◆ **Recorded data**
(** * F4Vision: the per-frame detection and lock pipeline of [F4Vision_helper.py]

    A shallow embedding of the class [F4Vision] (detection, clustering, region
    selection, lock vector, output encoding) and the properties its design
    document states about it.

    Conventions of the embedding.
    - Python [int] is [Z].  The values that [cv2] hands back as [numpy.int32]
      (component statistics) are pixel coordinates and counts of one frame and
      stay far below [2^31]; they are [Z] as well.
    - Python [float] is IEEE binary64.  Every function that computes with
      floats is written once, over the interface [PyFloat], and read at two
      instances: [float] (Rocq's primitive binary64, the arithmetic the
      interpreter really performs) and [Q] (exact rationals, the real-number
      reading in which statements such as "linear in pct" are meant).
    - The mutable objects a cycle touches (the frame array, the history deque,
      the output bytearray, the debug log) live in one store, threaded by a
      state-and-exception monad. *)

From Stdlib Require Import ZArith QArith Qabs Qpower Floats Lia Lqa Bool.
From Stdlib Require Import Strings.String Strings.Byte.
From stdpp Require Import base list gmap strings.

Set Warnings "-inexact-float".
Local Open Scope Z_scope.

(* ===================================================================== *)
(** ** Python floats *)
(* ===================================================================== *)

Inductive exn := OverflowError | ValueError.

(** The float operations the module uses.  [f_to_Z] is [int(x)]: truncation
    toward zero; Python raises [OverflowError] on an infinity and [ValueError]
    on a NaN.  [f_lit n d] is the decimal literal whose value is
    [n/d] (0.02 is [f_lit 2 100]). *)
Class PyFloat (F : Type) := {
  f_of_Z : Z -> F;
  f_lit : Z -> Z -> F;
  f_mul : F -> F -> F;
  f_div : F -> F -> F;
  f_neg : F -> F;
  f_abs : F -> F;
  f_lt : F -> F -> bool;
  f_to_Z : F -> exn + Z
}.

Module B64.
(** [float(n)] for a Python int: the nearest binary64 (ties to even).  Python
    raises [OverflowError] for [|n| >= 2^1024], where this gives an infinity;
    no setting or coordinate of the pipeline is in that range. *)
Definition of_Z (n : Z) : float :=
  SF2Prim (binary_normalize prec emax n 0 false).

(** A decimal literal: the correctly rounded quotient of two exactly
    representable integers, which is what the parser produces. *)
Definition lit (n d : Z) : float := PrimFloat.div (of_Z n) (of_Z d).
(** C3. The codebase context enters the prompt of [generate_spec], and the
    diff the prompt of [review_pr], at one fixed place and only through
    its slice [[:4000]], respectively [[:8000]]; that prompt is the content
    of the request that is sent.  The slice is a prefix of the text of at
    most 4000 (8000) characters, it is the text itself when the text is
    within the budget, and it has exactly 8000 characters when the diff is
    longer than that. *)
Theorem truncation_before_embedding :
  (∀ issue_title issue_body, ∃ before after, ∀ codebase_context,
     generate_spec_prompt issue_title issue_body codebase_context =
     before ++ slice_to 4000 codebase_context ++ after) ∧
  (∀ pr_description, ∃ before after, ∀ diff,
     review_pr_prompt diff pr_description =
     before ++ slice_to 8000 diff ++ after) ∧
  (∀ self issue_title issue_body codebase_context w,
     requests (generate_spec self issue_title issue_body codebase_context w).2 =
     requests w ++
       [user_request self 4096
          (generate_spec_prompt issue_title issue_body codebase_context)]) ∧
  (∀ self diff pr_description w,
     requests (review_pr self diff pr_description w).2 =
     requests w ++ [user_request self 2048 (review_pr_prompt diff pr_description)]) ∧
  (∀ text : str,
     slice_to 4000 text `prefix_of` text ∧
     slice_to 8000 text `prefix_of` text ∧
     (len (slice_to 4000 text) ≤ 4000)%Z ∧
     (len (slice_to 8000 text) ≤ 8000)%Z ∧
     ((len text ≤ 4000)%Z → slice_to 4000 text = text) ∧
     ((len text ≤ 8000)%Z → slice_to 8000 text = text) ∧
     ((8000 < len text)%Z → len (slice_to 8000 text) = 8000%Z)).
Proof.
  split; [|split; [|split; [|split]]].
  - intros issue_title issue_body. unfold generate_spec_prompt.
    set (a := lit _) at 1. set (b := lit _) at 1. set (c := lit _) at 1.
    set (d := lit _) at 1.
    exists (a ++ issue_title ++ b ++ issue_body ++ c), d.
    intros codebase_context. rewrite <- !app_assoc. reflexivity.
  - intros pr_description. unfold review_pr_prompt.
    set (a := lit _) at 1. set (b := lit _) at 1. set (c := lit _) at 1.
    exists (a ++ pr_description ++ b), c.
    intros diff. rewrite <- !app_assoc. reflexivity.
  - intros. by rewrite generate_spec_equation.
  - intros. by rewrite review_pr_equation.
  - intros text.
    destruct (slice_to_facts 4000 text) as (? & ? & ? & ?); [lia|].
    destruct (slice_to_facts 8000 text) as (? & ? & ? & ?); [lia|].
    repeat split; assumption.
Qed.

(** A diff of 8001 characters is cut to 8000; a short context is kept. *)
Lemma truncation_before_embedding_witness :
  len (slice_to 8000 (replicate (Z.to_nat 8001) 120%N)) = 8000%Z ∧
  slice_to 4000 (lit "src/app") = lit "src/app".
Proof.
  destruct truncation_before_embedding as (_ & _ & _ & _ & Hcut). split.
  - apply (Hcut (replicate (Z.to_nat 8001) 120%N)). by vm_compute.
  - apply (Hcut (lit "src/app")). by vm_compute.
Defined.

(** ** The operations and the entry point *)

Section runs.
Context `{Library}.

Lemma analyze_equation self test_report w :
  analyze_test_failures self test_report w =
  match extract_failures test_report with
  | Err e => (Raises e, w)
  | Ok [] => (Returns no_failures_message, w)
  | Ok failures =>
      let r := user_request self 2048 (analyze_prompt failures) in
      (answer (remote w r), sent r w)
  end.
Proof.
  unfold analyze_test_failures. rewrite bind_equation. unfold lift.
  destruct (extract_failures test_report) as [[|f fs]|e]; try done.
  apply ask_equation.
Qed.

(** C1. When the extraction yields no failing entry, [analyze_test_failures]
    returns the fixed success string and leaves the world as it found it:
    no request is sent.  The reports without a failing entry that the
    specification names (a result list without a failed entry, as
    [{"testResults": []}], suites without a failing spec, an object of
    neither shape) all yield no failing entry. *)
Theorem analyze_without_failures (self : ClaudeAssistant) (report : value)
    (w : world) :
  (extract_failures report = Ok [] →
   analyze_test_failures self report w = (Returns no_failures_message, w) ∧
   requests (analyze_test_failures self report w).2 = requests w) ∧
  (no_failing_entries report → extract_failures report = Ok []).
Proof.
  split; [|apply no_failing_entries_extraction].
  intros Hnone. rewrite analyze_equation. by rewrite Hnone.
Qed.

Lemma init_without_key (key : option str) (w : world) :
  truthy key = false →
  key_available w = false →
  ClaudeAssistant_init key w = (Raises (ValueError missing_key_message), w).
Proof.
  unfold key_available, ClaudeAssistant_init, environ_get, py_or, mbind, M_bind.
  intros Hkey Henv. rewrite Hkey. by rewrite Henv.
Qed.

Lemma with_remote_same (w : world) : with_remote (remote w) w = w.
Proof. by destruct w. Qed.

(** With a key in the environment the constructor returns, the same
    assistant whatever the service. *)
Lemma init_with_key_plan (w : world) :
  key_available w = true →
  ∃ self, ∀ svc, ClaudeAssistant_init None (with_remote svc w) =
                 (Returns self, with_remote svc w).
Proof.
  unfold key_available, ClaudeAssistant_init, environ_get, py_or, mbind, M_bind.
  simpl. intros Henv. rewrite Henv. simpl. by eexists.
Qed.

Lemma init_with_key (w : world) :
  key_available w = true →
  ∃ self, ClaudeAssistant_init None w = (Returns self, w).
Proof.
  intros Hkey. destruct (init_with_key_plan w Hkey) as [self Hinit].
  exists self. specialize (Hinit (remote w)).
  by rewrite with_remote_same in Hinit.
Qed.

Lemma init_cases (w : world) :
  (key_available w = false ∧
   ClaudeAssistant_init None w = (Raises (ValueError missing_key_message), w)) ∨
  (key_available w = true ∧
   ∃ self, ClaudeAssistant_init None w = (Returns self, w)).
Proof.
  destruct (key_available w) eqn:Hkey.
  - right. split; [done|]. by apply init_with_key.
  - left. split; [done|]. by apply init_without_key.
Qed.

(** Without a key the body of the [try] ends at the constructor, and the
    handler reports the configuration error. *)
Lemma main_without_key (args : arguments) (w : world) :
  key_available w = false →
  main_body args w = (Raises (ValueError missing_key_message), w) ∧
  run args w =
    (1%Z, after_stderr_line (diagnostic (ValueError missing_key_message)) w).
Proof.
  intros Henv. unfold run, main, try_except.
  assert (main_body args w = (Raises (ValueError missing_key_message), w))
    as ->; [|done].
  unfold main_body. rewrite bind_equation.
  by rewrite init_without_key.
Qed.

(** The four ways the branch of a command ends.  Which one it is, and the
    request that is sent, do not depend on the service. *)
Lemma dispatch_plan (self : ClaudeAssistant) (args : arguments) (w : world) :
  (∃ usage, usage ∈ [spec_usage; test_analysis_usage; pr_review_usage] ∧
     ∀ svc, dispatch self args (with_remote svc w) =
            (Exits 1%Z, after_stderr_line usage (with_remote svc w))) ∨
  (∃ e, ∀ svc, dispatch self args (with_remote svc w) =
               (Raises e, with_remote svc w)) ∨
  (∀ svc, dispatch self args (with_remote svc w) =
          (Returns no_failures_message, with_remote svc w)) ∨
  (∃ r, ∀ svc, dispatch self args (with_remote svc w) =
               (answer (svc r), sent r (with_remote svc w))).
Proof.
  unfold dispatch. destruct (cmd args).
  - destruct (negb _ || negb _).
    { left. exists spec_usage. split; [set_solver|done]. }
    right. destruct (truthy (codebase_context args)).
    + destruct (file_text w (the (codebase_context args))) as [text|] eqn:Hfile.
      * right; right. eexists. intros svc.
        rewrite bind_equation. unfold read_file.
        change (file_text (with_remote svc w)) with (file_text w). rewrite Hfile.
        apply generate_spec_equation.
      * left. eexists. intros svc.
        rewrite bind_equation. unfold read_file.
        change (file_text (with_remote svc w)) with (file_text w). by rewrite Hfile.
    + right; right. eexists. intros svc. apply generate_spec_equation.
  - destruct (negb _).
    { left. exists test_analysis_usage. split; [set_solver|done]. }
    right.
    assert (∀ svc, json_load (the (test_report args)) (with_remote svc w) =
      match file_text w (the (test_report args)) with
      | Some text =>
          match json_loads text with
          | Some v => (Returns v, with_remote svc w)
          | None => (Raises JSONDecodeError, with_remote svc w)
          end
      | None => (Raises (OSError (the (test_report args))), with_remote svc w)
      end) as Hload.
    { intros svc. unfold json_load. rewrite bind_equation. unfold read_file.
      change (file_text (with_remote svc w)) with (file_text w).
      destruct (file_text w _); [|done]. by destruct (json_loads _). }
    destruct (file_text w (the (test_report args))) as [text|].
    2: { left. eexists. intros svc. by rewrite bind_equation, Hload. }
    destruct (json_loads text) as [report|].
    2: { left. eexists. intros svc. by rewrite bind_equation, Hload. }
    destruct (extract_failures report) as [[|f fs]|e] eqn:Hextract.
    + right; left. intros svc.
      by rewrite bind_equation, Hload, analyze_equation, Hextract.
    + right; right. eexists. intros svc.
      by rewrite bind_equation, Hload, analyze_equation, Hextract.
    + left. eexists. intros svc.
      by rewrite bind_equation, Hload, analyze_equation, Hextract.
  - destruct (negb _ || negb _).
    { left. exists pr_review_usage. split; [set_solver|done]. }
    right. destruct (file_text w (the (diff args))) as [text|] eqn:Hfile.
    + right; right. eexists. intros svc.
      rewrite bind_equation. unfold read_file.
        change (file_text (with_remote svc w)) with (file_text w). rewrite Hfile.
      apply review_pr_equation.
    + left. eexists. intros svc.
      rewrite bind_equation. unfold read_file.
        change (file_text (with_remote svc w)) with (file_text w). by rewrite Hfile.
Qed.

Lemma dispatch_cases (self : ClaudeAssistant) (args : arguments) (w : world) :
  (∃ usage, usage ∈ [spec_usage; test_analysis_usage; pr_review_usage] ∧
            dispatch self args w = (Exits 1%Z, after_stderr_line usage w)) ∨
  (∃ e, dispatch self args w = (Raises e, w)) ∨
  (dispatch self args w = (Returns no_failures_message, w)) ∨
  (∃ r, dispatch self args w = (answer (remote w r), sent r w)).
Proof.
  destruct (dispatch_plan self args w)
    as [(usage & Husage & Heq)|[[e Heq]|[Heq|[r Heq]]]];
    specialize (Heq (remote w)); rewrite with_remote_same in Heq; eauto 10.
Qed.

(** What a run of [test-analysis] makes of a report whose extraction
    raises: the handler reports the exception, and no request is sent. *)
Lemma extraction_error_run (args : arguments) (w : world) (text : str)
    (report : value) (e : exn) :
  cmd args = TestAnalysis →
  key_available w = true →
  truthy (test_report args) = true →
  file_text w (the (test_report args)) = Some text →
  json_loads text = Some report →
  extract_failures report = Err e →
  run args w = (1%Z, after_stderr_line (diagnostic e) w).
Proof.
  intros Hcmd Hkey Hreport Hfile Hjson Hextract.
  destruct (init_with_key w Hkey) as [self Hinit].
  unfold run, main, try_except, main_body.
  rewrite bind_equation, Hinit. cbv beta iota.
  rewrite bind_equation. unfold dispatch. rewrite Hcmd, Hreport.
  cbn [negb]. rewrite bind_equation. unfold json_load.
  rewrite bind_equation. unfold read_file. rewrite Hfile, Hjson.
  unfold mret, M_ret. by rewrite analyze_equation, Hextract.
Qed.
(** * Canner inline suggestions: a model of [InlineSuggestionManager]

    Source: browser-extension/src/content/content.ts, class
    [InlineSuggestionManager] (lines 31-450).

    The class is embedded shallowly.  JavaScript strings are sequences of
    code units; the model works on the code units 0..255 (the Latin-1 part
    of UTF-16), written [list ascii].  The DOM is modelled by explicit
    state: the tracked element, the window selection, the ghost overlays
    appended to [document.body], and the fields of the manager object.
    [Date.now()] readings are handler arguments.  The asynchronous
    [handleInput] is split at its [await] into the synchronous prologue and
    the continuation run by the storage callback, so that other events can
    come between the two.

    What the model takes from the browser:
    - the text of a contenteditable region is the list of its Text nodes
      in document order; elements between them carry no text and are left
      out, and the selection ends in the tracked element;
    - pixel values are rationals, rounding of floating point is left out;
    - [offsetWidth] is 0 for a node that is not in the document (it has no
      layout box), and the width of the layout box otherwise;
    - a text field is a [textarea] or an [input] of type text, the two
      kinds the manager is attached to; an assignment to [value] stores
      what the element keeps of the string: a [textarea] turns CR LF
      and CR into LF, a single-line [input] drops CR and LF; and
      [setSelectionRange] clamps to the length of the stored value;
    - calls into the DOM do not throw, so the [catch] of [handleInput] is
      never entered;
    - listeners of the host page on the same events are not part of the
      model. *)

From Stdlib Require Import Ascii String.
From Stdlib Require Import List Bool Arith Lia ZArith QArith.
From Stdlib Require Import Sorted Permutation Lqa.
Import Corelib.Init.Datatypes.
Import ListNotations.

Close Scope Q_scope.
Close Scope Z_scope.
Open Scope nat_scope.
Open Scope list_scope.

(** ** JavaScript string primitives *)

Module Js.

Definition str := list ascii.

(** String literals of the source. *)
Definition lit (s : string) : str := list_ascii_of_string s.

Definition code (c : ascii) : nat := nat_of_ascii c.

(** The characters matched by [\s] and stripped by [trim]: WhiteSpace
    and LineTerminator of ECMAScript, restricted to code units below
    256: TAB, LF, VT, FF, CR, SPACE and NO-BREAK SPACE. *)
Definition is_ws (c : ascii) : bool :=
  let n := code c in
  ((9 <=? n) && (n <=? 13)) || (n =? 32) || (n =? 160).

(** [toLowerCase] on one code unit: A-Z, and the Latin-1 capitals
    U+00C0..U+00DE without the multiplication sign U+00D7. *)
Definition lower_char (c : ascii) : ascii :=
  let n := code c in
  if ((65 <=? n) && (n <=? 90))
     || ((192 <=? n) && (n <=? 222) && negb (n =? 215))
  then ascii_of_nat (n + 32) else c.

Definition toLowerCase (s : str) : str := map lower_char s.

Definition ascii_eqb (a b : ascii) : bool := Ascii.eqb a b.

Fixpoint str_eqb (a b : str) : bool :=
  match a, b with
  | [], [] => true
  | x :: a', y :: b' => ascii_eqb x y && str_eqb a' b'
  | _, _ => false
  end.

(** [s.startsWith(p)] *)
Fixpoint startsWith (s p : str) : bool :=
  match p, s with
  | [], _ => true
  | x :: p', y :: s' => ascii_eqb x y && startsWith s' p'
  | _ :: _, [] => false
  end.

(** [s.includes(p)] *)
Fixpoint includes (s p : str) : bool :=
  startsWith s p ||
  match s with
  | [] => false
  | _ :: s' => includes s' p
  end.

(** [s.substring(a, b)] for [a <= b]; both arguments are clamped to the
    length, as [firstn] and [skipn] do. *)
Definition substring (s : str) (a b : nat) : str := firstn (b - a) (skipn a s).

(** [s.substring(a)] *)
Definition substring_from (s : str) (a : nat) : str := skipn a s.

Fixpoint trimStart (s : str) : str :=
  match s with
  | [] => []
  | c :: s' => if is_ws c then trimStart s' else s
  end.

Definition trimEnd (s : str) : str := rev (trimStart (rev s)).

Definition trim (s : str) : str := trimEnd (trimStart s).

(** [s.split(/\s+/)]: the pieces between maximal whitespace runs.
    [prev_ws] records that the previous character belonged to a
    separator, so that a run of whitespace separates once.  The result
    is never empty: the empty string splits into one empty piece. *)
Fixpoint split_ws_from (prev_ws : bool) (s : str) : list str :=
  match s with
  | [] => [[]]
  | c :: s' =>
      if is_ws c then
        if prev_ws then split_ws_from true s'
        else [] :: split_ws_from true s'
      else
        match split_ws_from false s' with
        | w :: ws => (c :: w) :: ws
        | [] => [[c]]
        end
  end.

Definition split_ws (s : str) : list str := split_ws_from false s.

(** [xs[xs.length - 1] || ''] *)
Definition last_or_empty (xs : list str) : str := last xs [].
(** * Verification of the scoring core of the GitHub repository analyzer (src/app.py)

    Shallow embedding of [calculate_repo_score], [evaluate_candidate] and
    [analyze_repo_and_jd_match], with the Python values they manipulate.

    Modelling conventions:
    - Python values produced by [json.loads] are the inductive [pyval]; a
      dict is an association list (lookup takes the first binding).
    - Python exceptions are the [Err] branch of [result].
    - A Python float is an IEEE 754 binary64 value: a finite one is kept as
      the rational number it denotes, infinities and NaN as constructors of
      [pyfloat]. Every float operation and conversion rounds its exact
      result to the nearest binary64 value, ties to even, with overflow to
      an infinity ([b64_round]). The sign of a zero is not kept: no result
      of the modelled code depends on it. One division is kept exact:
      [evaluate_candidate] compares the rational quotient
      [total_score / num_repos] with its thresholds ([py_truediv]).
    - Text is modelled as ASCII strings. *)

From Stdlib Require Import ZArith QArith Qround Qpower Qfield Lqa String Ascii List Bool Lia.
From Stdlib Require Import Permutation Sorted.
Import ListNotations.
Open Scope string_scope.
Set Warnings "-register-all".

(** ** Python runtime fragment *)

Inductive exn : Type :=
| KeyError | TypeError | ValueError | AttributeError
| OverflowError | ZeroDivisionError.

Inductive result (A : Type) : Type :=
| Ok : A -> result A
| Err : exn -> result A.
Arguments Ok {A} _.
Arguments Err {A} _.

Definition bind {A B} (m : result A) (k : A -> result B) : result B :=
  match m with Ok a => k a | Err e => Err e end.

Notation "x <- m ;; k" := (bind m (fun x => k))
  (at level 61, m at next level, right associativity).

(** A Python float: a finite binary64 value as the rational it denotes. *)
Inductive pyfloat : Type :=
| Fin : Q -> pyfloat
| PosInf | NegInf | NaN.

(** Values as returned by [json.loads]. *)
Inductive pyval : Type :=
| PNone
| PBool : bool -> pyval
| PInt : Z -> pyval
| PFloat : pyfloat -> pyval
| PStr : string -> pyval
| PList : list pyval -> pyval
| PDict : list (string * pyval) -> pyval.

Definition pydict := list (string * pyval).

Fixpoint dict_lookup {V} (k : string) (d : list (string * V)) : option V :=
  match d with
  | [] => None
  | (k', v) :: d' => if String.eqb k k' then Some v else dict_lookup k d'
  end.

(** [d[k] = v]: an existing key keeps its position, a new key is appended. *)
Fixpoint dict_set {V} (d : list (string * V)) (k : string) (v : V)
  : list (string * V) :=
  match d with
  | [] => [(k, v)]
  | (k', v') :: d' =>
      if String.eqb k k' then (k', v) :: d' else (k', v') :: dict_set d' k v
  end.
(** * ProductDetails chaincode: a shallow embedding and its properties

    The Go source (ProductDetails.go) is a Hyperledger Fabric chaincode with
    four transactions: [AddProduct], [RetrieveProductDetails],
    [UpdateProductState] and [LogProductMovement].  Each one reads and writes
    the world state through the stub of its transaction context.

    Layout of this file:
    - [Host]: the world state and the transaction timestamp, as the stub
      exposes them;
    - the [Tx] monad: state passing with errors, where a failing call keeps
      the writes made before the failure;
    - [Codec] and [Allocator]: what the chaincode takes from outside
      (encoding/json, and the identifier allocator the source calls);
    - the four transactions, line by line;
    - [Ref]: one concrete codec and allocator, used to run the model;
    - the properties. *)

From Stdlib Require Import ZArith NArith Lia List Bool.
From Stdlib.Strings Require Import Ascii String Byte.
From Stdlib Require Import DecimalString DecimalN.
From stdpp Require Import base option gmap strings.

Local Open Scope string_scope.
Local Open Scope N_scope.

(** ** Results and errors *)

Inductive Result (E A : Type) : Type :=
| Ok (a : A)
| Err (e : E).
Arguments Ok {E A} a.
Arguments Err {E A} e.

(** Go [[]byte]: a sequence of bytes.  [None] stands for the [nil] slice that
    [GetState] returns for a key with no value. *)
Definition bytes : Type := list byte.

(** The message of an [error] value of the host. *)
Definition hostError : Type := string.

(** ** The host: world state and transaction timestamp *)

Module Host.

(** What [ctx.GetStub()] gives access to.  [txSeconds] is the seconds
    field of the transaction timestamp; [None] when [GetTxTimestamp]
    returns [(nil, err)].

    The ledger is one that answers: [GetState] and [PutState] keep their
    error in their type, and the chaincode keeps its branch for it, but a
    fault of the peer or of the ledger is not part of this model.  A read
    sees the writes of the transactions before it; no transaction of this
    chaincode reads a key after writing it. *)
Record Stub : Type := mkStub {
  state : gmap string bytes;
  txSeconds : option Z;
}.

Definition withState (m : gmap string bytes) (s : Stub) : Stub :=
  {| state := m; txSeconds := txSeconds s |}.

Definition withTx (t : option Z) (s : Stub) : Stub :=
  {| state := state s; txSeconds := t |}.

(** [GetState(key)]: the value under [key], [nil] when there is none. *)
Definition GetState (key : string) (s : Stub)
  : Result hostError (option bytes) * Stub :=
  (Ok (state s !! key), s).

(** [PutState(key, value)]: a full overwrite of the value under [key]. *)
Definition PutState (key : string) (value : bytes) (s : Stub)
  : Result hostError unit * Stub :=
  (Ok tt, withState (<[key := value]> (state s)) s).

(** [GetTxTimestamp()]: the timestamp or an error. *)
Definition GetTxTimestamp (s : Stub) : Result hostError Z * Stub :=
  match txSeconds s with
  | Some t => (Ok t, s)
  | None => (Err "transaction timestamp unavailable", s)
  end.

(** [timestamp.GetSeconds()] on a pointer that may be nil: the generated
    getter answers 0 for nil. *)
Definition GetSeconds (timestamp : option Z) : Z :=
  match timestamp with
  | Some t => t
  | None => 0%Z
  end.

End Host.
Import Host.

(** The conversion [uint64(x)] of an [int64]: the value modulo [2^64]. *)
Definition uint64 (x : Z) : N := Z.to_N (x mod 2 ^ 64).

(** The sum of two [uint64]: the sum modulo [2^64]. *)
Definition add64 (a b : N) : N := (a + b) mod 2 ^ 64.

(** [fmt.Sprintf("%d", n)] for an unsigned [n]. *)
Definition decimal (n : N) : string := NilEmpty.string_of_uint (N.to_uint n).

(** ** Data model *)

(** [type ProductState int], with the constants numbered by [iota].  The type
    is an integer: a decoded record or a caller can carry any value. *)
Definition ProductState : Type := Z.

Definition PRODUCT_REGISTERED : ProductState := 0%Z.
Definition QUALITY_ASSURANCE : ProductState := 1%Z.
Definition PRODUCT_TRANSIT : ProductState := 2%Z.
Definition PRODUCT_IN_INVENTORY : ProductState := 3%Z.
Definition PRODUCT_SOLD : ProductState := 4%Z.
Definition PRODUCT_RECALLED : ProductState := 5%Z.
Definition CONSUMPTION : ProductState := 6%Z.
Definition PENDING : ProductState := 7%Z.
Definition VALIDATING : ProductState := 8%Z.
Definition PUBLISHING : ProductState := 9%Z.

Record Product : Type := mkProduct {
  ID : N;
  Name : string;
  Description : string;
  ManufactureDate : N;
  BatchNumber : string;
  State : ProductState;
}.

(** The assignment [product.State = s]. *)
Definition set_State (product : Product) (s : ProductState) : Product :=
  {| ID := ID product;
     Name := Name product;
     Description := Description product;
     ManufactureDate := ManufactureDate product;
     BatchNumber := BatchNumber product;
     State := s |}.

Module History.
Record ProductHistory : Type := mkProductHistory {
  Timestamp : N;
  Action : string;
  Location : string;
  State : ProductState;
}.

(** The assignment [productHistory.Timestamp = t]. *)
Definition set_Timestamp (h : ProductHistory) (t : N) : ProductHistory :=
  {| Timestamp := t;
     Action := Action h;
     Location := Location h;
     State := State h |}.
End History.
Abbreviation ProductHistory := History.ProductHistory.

◆ **Assignment**
Set down only the lines above that fall between the line holding "unfold run, main, try_except, main_body." and the line holding "What the model", inclusive, keeping each exact.

◆ **Exercise solution**
  unfold run, main, try_except, main_body.
  rewrite bind_equation, Hinit. cbv beta iota.
  rewrite bind_equation. unfold dispatch. rewrite Hcmd, Hreport.
  cbn [negb]. rewrite bind_equation. unfold json_load.
  rewrite bind_equation. unfold read_file. rewrite Hfile, Hjson.
  unfold mret, M_ret. by rewrite analyze_equation, Hextract.
Qed.
(** * Canner inline suggestions: a model of [InlineSuggestionManager]

    Source: browser-extension/src/content/content.ts, class
    [InlineSuggestionManager] (lines 31-450).

    The class is embedded shallowly.  JavaScript strings are sequences of
    code units; the model works on the code units 0..255 (the Latin-1 part
    of UTF-16), written [list ascii].  The DOM is modelled by explicit
    state: the tracked element, the window selection, the ghost overlays
    appended to [document.body], and the fields of the manager object.
    [Date.now()] readings are handler arguments.  The asynchronous
    [handleInput] is split at its [await] into the synchronous prologue and
    the continuation run by the storage callback, so that other events can
    come between the two.

    What the model takes from the browser:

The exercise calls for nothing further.